In March, we blogged about our work with analysts across government to transform the way we produce official statistics. We borrowed ideas from software development and academia to demonstrate what this might look like. We called the project ‘RAP’, which stands for Reproducible Analytical Pipelines.
Now that open source tools are used widely by statisticians across Government, there’s an exciting opportunity to use them to transform the way we produce statistics. With RAP, analytical teams can automate time-consuming processes of data assembly, verification and integration, generate charts and tables, and set up and populate statistical reports. The potential time savings for analysts are enormous, freeing them up to focus on the interpretation of the results. The other huge benefit comes from building a process that is fully transparent, auditable and verifiable – reducing risk and improving quality.
Since we started, we've told more than 600 people about the RAP opportunity. We've presented to cross-government Heads of Profession for statistics, and at events such as EARL and the Royal Statistical Society Conference. With the help of the Government Statistical Service Good Practice Team, we also ran a series of seminars to help analysts from across government develop new skills.
To capitalise on this interest, we’ve been working with three departments to help them develop RAP for their publications: the Department for Digital, Culture, Media and Sport (DCMS), the Department for Education (DfE) and the Ministry of Justice (MoJ). This is a follow-up post about how they’ve built RAP into their day-to-day working and what we’ve all learned from their experiences.

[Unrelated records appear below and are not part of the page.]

(** ** Concrete runs *)

Definition sample_brick : brick_ast :=
  {| b_name := chars "mirror";
     b_conns := [{| c_input := true; c_active := true; c_name := chars "in";
                    c_attrs := [{| a_name := chars "size"; a_value := chars "4096" |}];
                    c_targets := [{| t_addr := 0x1F; t_name := chars "out" |}] |};
                 {| c_input := false; c_active := false; c_name := chars "out";
                    c_attrs := [];
                    c_targets := [{| t_addr := 2; t_name := chars "in_0" |};
                                  {| t_addr := 3; t_name := chars "in_1" |}] |}] |}.

Lemma ident_dec_ok w :
  negb (bool_decide (w = [])) && forallb id_table w = true -> ident w.
Proof.
  intros [H1%negb_true_iff H2]%andb_true_iff. apply bool_decide_eq_false in H1.
  split; [done|]. apply Forall_forall. intros x Hx. rewrite forallb_forall in H2.
  apply H2. by apply list_elem_of_In.
Qed.

Lemma sample_ok : brick_ok sample_brick.
Proof.
  split; [by apply ident_dec_ok|]. repeat constructor; try done; try by apply ident_dec_ok.
Qed.

(** The attribute line of a brick ends in a brace that the converter does not
    take: what is printed for a brick with an attribute is not read back. *)
Lemma brick_attr_not_read :
  let text := chars "brick==a {" ++ NL :: chars "attr a.k=v {" ++ [NL; ch "}"; NL; NUL] in
  match convert_brick text 1000 800 (blank 1000 900) with Ok (o, _) => o = None | _ => False end.
Proof. by vm_compute. Qed.
(* ===== verification/BinStratTotal.v ===== *)
(** * The converters terminate

    Every loop of the converters passes at least one character of the text
    in each round: the fuel of the model, one more than the length of the
    text, is enough for every text, whatever it says. *)

From S2P Require Import Prelude CLib Memory StratScan BinStrat.
Open Scope Z_scope.

(** ** Completing computations *)

(** The computation completes, or leaves the objects it may access; a value
    it returns satisfies [P]. *)
Definition completes {A} (P : A -> Prop) (r : cres A) : Prop :=
  match r with Ok a => P a | Fault f => f <> OutOfFuel end.
Definition runs {A} (P : A -> Prop) (p : converter A) : Prop :=
  forall m, completes (fun r => match r.1 with Some a => P a | None => True end) (p m).

(** [t'] is [t] without some first characters, at least one in the strict
    case. *)
Definition behind_or_at (t' t : list Z) : Prop := exists s, t = s ++ t'.
Definition behind (t' t : list Z) : Prop := exists c s, t = c :: s ++ t'.

Lemma at_refl t : behind_or_at t t.
Proof. by exists []. Qed.
Lemma behind_at t t' : behind t' t -> behind_or_at t' t.
Proof. intros (c & s & ->). by exists (c :: s). Qed.
Lemma at_trans t1 t2 t3 : behind_or_at t3 t2 -> behind_or_at t2 t1 -> behind_or_at t3 t1.
Proof. intros [s ->] [s' ->]. exists (s' ++ s). by rewrite app_assoc. Qed.
Lemma behind_trans t1 t2 t3 : behind_or_at t3 t2 -> behind t2 t1 -> behind t3 t1.
Proof. intros [s ->] (c & s' & ->). exists c, (s' ++ s). by rewrite app_assoc. Qed.
Lemma at_behind_trans t1 t2 t3 : behind t3 t2 -> behind_or_at t2 t1 -> behind t3 t1.
Proof.
  intros (c & s & ->) [[|c' s'] ->]; [by exists c, s|].
  exists c', (s' ++ c :: s). by rewrite <- app_assoc.
Qed.
Lemma behind_length t t' : behind t' t -> (length t' < length t)%nat.
Proof. intros (c & s & ->). simpl. rewrite length_app. lia. Qed.
Lemma behind_tail c t : behind t (c :: t).
Proof. by exists c, []. Qed.
Lemma at_tail c t t' : behind_or_at t' t -> behind_or_at t' (c :: t).
Proof. intros [s ->]. by exists (c :: s). Qed.
Lemma at_drop n t : behind_or_at (drop n t) t.
Proof. exists (take n t). by rewrite take_drop. Qed.
Lemma behind_drop n t : (0 < n)%nat -> t <> [] -> behind (drop n t) t.
Proof.
  intros Hn Ht. destruct n as [|n]; [lia|]. destruct t as [|c t]; [done|]. cbn [drop].
  exists c, (take n t). by rewrite take_drop.
Qed.

Create HintDb advance discriminated.
#[export] Hint Resolve at_refl behind_at behind_tail at_tail at_drop : advance.
#[export] Hint Extern 3 (behind_or_at ?x _) =>
  match goal with H : behind_or_at x _ |- _ => apply (at_trans _ _ _ H) end : advance.
#[export] Hint Extern 3 (behind_or_at ?x _) =>
  match goal with H : behind x _ |- _ => apply (at_trans _ _ _ (behind_at _ _ H)) end : advance.
#[export] Hint Extern 3 (behind ?x _) =>
  match goal with H : behind x _ |- _ => apply (at_behind_trans _ _ _ H) end : advance.
#[export] Hint Extern 4 (behind ?x _) =>
  match goal with H : behind_or_at x _ |- _ => apply (behind_trans _ _ _ H) end : advance.

Section rules.
Context {A B : Type}.

Lemma completes_ret (P : A -> Prop) a : P a -> completes P (Ok a).
Proof. done. Qed.
Lemma completes_bind (P : A -> Prop) (Q : B -> Prop) (r : cres A) k :
  completes P r -> (forall a, P a -> completes Q (k a)) -> completes Q (a ← r; k a).
Proof. destruct r; [|done]. intros H Hk. by apply Hk. Qed.
Lemma completes_mono (P Q : A -> Prop) r :
  completes P r -> (forall a, P a -> Q a) -> completes Q r.
Proof. destruct r; simpl; auto. Qed.

Lemma runs_bind (P : A -> Prop) (Q : B -> Prop) (p : converter A) (k : A -> converter B) :
  runs P p -> (forall a, P a -> runs Q (k a)) -> runs Q (p ≫= k).
Proof.
  intros Hp Hk m. unfold mbind, converter_bind. specialize (Hp m).
  destruct (p m) as [[[a|] m']|f]; [by apply Hk|done|done].
Qed.
Lemma runs_done (P : A -> Prop) a : P a -> runs P (done_with a).
Proof. intros H m. done. Qed.
Lemma runs_FALSE (P : A -> Prop) : runs P return_FALSE.
Proof. intros m. done. Qed.
Lemma runs_compute (P : A -> Prop) r : completes P r -> runs P (compute r).
Proof. intros H m. unfold compute. by destruct r. Qed.
Lemma runs_require (P : A -> Prop) r :
  completes (fun o => match o with Some a => P a | None => True end) r -> runs P (require r).
Proof. intros H m. unfold require. by destruct r. Qed.
Lemma runs_attempt (P : A -> Prop) p :
  runs P p -> runs (fun o => match o with Some a => P a | None => True end) (attempt p).
Proof. intros H m. specialize (H m). unfold attempt. by destruct (p m) as [[o m']|f]. Qed.
Lemma runs_mono (P Q : A -> Prop) p : runs P p -> (forall a, P a -> Q a) -> runs Q p.
Proof.
  intros Hp H m. specialize (Hp m). destruct (p m) as [[[a|] m']|f]; simpl in *; auto.
Qed.
End rules.

(** ** Memory *)

Lemma store_le_completes n m a v : completes (fun _ => True) (store_le n m a v).
Proof.
  revert m a v. induction n as [|n IH]; intros m a v; [done|]. cbn [store_le].
  apply (completes_bind (fun _ => True)); [|intros; apply IH].
  unfold store8. by destruct (m !! a).
Qed.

DCMS were the first department who we collaborated with to trial this approach. We worked closely with data scientist Niall Goulding, and had great support from the Head of Statistics, Olivia Christophersen, and the owner of the publication, Penny Allen. This combination of different expertise helped ensure we understood the data and the process as well as the code, which we quickly realised was crucial in the initial phase of the project.
Max Unsted, a new data scientist at DCMS, has now joined the team and is working full-time on expanding this approach across the rest of the Economic Estimates for the DCMS sectors publication. He has made huge strides in making the code easier for statisticians to interact with by translating it into a language they're familiar with.
DCMS are due to publish their first report produced using RAP in November.
MOJ quickly picked up on the RAP opportunity through successful collaboration between statisticians and data scientists.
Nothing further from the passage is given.